SOURCE MATERIAL below:

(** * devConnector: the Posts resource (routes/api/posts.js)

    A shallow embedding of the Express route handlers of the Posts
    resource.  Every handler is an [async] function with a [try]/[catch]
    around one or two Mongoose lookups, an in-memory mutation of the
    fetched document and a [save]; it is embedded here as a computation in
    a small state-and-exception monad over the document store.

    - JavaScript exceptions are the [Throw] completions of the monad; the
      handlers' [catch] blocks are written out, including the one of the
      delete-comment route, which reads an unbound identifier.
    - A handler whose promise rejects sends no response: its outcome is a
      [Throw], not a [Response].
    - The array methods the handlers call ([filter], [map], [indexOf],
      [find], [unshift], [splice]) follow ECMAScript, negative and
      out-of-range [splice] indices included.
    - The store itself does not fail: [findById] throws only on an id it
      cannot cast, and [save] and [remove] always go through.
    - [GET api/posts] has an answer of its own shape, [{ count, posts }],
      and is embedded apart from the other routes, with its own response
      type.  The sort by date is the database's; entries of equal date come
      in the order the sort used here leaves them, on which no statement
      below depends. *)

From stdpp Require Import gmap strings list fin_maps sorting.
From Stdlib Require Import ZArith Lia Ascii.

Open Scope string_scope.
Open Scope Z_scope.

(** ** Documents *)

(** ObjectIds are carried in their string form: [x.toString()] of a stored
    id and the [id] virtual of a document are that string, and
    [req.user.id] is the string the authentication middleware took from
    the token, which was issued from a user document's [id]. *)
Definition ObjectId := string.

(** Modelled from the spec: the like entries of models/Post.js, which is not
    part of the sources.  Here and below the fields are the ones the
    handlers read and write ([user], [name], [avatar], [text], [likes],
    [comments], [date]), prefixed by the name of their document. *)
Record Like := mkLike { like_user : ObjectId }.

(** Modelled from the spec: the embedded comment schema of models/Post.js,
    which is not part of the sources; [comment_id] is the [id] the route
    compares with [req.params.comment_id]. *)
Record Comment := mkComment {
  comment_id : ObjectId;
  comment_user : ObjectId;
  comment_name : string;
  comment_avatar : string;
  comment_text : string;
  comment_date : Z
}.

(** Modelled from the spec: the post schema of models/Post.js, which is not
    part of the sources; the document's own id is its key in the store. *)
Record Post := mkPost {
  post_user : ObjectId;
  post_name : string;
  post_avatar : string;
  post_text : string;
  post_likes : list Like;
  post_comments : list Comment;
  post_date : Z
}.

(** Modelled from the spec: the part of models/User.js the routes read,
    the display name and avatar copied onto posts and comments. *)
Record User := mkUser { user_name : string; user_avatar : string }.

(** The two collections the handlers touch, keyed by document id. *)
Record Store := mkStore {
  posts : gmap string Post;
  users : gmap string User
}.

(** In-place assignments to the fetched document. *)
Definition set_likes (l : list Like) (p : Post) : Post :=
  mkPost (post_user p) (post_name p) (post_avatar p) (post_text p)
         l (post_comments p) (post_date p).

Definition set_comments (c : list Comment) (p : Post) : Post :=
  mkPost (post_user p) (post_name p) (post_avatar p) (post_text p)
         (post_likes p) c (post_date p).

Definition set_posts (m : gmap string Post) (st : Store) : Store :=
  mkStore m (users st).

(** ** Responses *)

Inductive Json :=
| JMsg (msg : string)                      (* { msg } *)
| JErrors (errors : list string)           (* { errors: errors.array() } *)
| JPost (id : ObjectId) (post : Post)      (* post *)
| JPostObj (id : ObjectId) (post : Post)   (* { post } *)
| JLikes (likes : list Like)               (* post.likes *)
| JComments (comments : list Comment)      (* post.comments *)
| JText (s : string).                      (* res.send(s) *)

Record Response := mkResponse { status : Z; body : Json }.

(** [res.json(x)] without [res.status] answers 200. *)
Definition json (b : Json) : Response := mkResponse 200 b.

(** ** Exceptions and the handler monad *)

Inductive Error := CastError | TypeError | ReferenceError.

End of SOURCE MATERIAL.

### [PROBLEM DETAILS]
Write down, word for word, the lines above from the one containing "handlers read and" through the one containing "comment_name : string;", both ends included.

### [SOLUTION]
    handlers read and write ([user], [name], [avatar], [text], [likes],
    [comments], [date]), prefixed by the name of their document. *)
Record Like := mkLike { like_user : ObjectId }.

(** Modelled from the spec: the embedded comment schema of models/Post.js,
    which is not part of the sources; [comment_id] is the [id] the route
    compares with [req.params.comment_id]. *)
Record Comment := mkComment {
  comment_id : ObjectId;
  comment_user : ObjectId;
  comment_name : string;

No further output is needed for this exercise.